───── Material for this task ─────

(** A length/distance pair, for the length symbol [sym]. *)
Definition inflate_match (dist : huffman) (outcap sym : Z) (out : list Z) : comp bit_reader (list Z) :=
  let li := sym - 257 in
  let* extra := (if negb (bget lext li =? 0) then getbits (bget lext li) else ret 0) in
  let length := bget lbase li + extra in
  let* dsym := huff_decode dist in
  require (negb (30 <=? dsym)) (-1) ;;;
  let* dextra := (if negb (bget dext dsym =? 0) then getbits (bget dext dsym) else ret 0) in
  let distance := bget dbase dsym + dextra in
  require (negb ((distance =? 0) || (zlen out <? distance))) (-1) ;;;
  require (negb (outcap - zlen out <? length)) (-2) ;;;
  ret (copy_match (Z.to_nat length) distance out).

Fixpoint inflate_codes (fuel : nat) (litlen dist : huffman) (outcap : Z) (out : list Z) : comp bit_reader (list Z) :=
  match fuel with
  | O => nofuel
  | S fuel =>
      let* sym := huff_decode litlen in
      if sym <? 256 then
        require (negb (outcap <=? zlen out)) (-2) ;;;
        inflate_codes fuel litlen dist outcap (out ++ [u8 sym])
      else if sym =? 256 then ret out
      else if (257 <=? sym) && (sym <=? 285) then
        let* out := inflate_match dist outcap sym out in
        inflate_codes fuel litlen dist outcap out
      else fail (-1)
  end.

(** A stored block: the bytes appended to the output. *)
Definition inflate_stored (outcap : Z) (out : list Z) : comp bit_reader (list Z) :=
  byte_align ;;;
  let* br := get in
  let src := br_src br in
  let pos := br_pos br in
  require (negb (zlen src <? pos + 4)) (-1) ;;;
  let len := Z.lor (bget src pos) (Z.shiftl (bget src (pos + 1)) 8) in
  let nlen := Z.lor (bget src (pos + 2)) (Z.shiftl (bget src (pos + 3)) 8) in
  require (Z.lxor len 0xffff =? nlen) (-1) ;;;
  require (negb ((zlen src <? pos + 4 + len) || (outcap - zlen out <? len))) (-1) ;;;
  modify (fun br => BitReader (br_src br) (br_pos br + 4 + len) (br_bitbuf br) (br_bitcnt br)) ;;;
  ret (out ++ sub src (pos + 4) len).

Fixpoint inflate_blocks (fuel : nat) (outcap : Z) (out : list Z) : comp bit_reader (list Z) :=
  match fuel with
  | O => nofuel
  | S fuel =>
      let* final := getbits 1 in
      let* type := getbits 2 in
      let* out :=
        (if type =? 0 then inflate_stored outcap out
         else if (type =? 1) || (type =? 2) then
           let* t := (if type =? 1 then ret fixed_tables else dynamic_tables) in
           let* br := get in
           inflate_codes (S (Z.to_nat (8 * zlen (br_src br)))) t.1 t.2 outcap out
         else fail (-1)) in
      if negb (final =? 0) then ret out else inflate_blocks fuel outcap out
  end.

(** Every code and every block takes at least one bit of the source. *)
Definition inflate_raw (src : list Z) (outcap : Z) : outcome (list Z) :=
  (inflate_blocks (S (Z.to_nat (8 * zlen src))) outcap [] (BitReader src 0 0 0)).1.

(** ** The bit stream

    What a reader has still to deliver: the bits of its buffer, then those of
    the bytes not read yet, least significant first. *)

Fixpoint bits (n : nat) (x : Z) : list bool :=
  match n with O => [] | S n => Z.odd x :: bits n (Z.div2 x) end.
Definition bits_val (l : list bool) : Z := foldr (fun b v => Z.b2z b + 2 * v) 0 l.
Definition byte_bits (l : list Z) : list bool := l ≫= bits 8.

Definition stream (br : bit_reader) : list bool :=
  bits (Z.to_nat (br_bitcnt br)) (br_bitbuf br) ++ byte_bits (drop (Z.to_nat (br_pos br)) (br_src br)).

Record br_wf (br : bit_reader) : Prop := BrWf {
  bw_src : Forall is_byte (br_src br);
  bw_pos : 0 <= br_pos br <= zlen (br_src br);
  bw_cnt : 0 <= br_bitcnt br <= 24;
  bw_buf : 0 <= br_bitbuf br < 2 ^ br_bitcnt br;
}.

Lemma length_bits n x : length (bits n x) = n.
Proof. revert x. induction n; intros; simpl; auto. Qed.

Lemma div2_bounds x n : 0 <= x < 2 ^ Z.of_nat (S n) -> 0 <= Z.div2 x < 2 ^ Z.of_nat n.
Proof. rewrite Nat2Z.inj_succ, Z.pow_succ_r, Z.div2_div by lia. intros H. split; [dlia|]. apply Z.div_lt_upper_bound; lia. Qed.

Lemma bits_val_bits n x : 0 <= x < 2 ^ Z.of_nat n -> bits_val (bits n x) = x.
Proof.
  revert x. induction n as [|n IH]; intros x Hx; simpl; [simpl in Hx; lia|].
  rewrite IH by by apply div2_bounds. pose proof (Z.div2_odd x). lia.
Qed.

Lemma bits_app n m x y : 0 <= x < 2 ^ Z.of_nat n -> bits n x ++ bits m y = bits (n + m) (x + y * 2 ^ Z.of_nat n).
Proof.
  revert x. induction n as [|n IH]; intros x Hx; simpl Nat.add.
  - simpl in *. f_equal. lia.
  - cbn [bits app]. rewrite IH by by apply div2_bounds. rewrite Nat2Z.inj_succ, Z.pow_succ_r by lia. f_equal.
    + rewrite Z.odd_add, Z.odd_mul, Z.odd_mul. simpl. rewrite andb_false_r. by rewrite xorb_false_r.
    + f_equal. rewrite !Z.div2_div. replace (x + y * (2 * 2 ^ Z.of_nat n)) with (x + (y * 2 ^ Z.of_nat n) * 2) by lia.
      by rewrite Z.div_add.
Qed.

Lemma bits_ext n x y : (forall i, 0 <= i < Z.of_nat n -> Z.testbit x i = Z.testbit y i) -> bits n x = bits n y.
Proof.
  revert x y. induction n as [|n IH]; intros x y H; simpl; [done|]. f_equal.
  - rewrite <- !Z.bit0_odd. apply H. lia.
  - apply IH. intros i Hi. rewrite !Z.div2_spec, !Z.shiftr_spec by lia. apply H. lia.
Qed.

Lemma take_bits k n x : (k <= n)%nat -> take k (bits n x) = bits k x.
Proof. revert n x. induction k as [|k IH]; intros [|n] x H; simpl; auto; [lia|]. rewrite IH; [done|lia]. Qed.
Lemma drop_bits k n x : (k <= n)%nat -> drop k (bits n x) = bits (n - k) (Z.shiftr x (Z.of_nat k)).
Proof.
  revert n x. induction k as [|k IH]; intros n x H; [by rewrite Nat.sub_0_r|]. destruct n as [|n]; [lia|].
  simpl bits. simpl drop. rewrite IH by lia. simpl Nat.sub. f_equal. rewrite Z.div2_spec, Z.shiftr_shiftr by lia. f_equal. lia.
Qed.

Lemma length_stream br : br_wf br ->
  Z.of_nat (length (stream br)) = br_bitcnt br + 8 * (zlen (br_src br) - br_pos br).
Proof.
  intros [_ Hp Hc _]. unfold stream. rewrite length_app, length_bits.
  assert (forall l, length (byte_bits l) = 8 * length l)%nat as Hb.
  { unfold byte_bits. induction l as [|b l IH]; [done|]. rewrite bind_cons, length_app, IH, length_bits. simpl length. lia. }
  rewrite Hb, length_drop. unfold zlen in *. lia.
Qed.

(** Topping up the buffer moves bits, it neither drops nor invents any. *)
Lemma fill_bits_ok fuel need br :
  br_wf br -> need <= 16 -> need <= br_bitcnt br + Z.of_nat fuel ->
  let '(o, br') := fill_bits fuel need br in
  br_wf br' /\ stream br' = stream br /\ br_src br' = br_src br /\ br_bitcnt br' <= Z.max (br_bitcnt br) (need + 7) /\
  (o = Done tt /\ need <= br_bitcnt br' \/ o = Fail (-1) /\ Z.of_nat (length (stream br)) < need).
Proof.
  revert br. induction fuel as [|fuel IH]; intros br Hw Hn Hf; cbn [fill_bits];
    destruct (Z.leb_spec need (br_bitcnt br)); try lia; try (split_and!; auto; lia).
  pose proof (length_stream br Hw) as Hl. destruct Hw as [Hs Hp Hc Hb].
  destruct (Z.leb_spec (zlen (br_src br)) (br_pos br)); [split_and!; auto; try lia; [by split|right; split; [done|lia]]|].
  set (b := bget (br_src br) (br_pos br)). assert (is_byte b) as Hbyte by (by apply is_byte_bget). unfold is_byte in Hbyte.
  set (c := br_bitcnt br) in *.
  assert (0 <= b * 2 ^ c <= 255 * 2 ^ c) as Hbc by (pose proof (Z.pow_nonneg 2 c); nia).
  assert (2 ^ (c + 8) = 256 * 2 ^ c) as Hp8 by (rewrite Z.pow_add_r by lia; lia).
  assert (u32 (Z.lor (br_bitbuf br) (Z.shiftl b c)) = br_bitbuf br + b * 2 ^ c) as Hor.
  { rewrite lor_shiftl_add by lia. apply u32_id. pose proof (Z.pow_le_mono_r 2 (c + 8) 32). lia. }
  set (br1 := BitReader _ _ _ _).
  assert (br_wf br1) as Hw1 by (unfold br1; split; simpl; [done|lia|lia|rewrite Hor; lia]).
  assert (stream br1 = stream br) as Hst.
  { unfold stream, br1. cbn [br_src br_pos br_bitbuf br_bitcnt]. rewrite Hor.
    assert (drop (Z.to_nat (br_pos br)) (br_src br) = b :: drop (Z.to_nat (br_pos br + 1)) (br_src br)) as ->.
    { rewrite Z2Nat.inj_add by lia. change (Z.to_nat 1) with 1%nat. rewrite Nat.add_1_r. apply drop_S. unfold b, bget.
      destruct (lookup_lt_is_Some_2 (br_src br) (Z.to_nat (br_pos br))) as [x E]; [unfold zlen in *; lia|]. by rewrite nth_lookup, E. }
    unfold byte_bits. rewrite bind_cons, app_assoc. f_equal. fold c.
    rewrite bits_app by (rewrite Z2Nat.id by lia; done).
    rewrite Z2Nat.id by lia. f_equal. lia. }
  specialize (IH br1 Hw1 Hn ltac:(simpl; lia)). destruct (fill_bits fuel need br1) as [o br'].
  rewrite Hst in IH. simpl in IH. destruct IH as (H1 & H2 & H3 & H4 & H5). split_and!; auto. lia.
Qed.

─────

▶ **Work instruction**: Starting at the first line of the data above, please restate word for word every line up to and including the one that holds "let* sym := huff_decode litlen in", and add nothing else.

▶ **Reply to the exercise**:
(** A length/distance pair, for the length symbol [sym]. *)
Definition inflate_match (dist : huffman) (outcap sym : Z) (out : list Z) : comp bit_reader (list Z) :=
  let li := sym - 257 in
  let* extra := (if negb (bget lext li =? 0) then getbits (bget lext li) else ret 0) in
  let length := bget lbase li + extra in
  let* dsym := huff_decode dist in
  require (negb (30 <=? dsym)) (-1) ;;;
  let* dextra := (if negb (bget dext dsym =? 0) then getbits (bget dext dsym) else ret 0) in
  let distance := bget dbase dsym + dextra in
  require (negb ((distance =? 0) || (zlen out <? distance))) (-1) ;;;
  require (negb (outcap - zlen out <? length)) (-2) ;;;
  ret (copy_match (Z.to_nat length) distance out).

Fixpoint inflate_codes (fuel : nat) (litlen dist : huffman) (outcap : Z) (out : list Z) : comp bit_reader (list Z) :=
  match fuel with
  | O => nofuel
  | S fuel =>
      let* sym := huff_decode litlen in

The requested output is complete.